Novel endothelin receptor antagonist attenuates endotoxin-induced lung injury in sheep
OBJECTIVE:To evaluate the cardiopulmonary effects of the novel endothelin receptor antagonist tezosentan in endotoxin-induced lung injury in sheep and to assess the dose response to tezosentan and endothelin-1 in healthy sheep. DESIGN/METHODS:Prospective, randomized, controlled experimental study. SETTING/METHODS:University animal laboratory. SUBJECTS/METHODS:Twenty-one yearling sheep. INTERVENTIONS/METHODS:Seventeen awake, chronically instrumented sheep were subjected to intravenous infusion of Ringer's lactate for 24 hrs. The animals were randomly assigned to a sham-operated group (n = 3), a lipopolysaccharide group (n = 7) receiving an intravenous infusion of Escherichia coli lipopolysaccharide 15 ng x kg x min, and a tezosentan group (n = 7) subjected to lipopolysaccharide and, from 4 hrs, an intravenous injection of tezosentan 3 mg/kg followed by infusion of 1 mg x kg x hr. In addition, four healthy sheep, exposed to an intravenous infusion of endothelin-1 at 20 ng x kg x min, after 1 hr received tezosentan in stepwise increasing doses of 0.5, 1, and 2 mg x kg x hr that were maintained for 1 hr each. After a 4-hr recovery, the sheep received infusions of tezosentan at the same dose rates as a pretreatment to endothelin-1. MEASUREMENTS AND MAIN RESULTS/RESULTS:In the sham-operated sheep, all cardiopulmonary variables remained unchanged. Lipopolysaccharide caused pulmonary hypertension, increased extravascular lung water index, and induced arterial hypoxemia.
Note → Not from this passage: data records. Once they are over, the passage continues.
Lemma contiene_append_l p a b : contiene p b = true → contiene p (a +:+ b) = true.
Proof.
  intros Hb. induction a as [|x a IH]; [done|].
  rewrite append_cons.
  change (contiene p (String x (a +:+ b)))
    with (esPrefijo p (String x (a +:+ b)) || contiene p (a +:+ b)).
  rewrite IH. apply orb_true_r.
Qed.

Lemma contiene_identificador p buffer tipoDispositivo id resto :
  analizar buffer = Some (tipoDispositivo, id, resto) →
  contiene p id = true → contiene p buffer = true.
Proof.
  intros [a ->]%analizar_partes Hid.
  by apply contiene_append_l, contiene_append_r.
Qed.

(** X26.  The filter for the banner of the device looks at the whole line:
    a line of data whose identifier contains [===], [Arduino] or [Formato]
    is dropped as a banner line, whatever its tag and value and whatever the
    state of the program: nothing is written, no sensor is created or
    updated and the counter stays.  A sensor registered under such a name
    through the menu gets no reading from the capture loop. *)
Theorem identificador_con_palabra_del_banner ef ei registro (s : Sistema) buffer c
    tipoDispositivo id resto :
  analizar buffer = Some (tipoDispositivo, id, resto) →
  contiene "===" id = true ∨ contiene "Arduino" id = true
  ∨ contiene "Formato" id = true →
  esRuido buffer = true
  ∧ procesarBuffer ef ei registro buffer c s = Some (([], c), s).
Proof.
  intros Ha Hid.
  assert (esRuido buffer = true) as Hruido.
  { unfold esRuido. destruct Hid as [Hid|[Hid|Hid]];
      rewrite (contiene_identificador _ _ _ _ _ Ha Hid);
      rewrite ?orb_true_r; done. }
  split; [done|]. unfold procesarBuffer. by rewrite Hruido.
Qed.

(** ** The further properties at concrete inputs *)


(** The two lists of the example memory. *)
Lemma listas_sin_nodos_compartidos_witness :
  ∃ cs1 cs2, cadena (nodos memoriaEjemplo) (Some 1%positive) cs1
             ∧ cadena (nodos memoriaEjemplo) (Some 4%positive) cs2
             ∧ cs1.*1 ## cs2.*1
             ∧ NoDup cs1.*1 ∧ NoDup cs2.*1.
Proof.
  exact (listas_sin_nodos_compartidos memoriaEjemplo 1%positive 2%positive
           (mkLista (Some 1%positive) 3) (mkLista (Some 4%positive) 1)
           memoriaEjemplo_alcanzable ltac:(done) eq_refl eq_refl).
Defined.
(** C8. Edge cases of [Storage::load], in both sources: a table file that
    is missing or cannot be opened, and an empty file, give the empty
    Mapping; a key without a value at the end of the file is ignored;
    when a key occurs on several lines, the last line read gives its
    value. *)
Theorem load_edge_cases (src : source) (os : system) name file (fs : FS)
  l k ws v l1 l2 :
  can_read os name file ->
  Forall entry_ok l -> token k = true -> allws ws = true ->
  Forall entry_ok (l1 ++ (k, v) :: l2)%list -> k ∉ l2.*1 ->
  (file_text os fs name = None -> Storage_load src os name fs = ∅)
  /\ Storage_load src os name (<[file := EmptyString]> fs) = ∅
  /\ Storage_load src os name (<[file := table_text l ++ k ++ ws]> fs)
     = Storage_load src os name (<[file := table_text l]> fs)
  /\ Storage_load src os name (<[file := table_text l]> fs) = assign_all ∅ l
  /\ Storage_load src os name
       (<[file := table_text (l1 ++ (k, v) :: l2)%list]> fs) !! k = Some v.
Proof.
  intros Hfile Hl Hk Hws Hdup Hlast. rewrite !(Storage_load_agree src).
  unfold Storage_load.
  set (this := {| ExDBCpp.Storage.dbFileName_ := name |}).
  assert (Hfull : ExDBCpp.Storage.load os this (<[file := table_text l]> fs)
                  = assign_all ∅ l).
  { apply load_table; [exact Hl|]. now apply file_holds_insert_eq. }
  repeat split.
  - intros Hnone. now apply load_missing.
  - rewrite (load_text os this _ EmptyString)
      by now apply file_text_insert_eq.
    now apply load_loop_end.
  - rewrite Hfull.
    rewrite (load_text os this _ (table_text l ++ k ++ ws))
      by now apply file_text_insert_eq.
    pose proof (load_loop_table l (k ++ ws) Hl) as H.
    specialize (H (fun ws0 key value db Hws0 =>
                     load_loop_dangling ws0 k ws key value db Hws0 Hk Hws)).
    specialize (H EmptyString EmptyString EmptyString ∅ eq_refl).
    rewrite append_empty_l in H. exact H.
  - exact Hfull.
  - rewrite (load_table os this _ (l1 ++ (k, v) :: l2)%list Hdup)
      by now apply file_holds_insert_eq.
    now apply assign_all_last.
Qed.

Lemma load_edge_cases_witness :
  let fs : FS := <["db.txt" := "stale text"]> ∅ in
  let l := [("name", "Alice"); ("age", "30")] in
  Storage_load part_000 sample_system "./db.txt" (<["db.txt" := EmptyString]> fs)
  = ∅
  /\ Storage_load part_000 sample_system "./db.txt"
       (<["db.txt" := table_text l ++ "city" ++ newline]> fs)
     = assign_all ∅ l
  /\ Storage_load part_000 sample_system "./db.txt"
       (<["db.txt" :=
            table_text ([("age", "29")] ++ ("age", "30") :: [("name", "Bob")])
        ]> fs) !! "age" = Some "30".
Proof.
  intros fs l.
  destruct (load_edge_cases part_000 sample_system "./db.txt" "db.txt" fs
              l "city" newline "30" [("age", "29")] [("name", "Bob")])
    as (_ & Hempty & Hkey & Hfull & Hlast).
  - split; reflexivity.
  - by_evaluation.
  - reflexivity.
  - reflexivity.
  - by_evaluation.
  - by_evaluation.
  - split; [exact Hempty|]. split; [exact (eq_trans Hkey Hfull)|exact Hlast].
Defined.

(** C1, as the code has it.  Recovery equivalence, in both sources: when
    the table file holds a snapshot [S] (its entries, one per line, in
    any order) and the log file holds the records [R] (one per line, in
    append order), all keys and values being non-empty and free of white
    space, the facade built on them has the Mapping obtained from [S] by
    applying the records of [R] from first to last. *)
Theorem recovery_equivalence (src : source) (os : system)
  dbFileName walFileName (fs : FS) (S : Mapping) l R :
  tokens_only S -> l ≡ₚ map_to_list S -> Forall record_ok R ->
  file_holds os fs dbFileName (table_text l) ->
  file_holds os fs walFileName (log_text R) ->
  constructed src os dbFileName walFileName fs = replay S R.
Proof.
  intros HS Hl HR Hdb Hwal. rewrite constructed_agree.
  unfold Storage_load, WAL_applyLog.
  rewrite (load_table _ _ fs l); [| | exact Hdb].
  - rewrite (assign_all_elements S l Hl). now apply applyLog_log.
  - exact (tokens_only_elements S l HS Hl).
Qed.

Lemma recovery_equivalence_witness :
  let S : Mapping := <["name" := "Alice"]> (<["age" := "30"]> ∅) in
  let R := [Put "city" "Paris"; Delete "name"; Put "age" "31"] in
  let fs : FS :=
    <["db.txt" := table_text (map_to_list S)]>
      (<["wal.txt" := log_text R]> ∅) in
  constructed part_000 sample_system "db.txt" "wal.txt" fs = replay S R.
Proof.
  intros S R fs.
  apply (recovery_equivalence part_000 sample_system "db.txt" "wal.txt" fs S
           (map_to_list S) R).
  - by_evaluation.
  - reflexivity.
  - by_evaluation.
  - left. reflexivity.
  - left. reflexivity.
Defined.

(** C1, as stated, fails: the record [Put "a b" "c"], which [put] writes
    to the log as the line [PUT a b c], is replayed as the entry of [a]
    with the value [b]. *)
Lemma recovery_counterexample :
  let S : Mapping := ∅ in
  let R := [Put "a b" "c"] in
  let fs : FS := <["wal.txt" := log_text R]> ∅ in
  file_holds sample_system fs "db.txt" (table_text (map_to_list S))
  /\ file_holds sample_system fs "wal.txt" (log_text R)
  /\ (ExDBCpp.KeyValueDB.put sample_system "a b" "c"
        (ExDBCpp.KeyValueDB.new sample_system "db.txt" "wal.txt" ∅, ∅)).2 = fs
  /\ constructed exDB_cpp sample_system "db.txt" "wal.txt" fs <> replay S R
  /\ constructed part_000 sample_system "db.txt" "wal.txt" fs <> replay S R.
Proof.
  intros S R fs.
  split; [right; split; reflexivity|]. split; [left; reflexivity|].
  split; [vm_compute; reflexivity|].
  split; intros H; apply (f_equal (fun m : Mapping => m !! "a")) in H;
    vm_compute in H; discriminate H.
Qed.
Tezosentan decreased the increments in pulmonary vascular resistance and extravascular lung water index by as much as 60% and 70%, respectively. In parallel, tezosentan ameliorated arterial hypoxemia, increased cardiac index, attenuated the decrease in stroke volume index, and reduced systemic vascular resistance. Compared with the lipopolysaccharide group, tezosentan further increased plasma concentrations of endothelin-1. In healthy animals, the administration of endothelin-1 induced systemic and pulmonary hypertension, increased extravascular lung water index, and evoked bradycardia and a decrease in cardiac index. These changes were attenuated by tezosentan infused at 1 and 2 mg x kg x hr. CONCLUSIONS:In an ovine model of endotoxin-induced lung injury, tezosentan ameliorates pulmonary hypertension, lung edema, cardiac dysfunction, and arterial hypoxemia. Tezosentan counteracts the hemodynamic effects of endothelin-1 in a dose-dependent manner.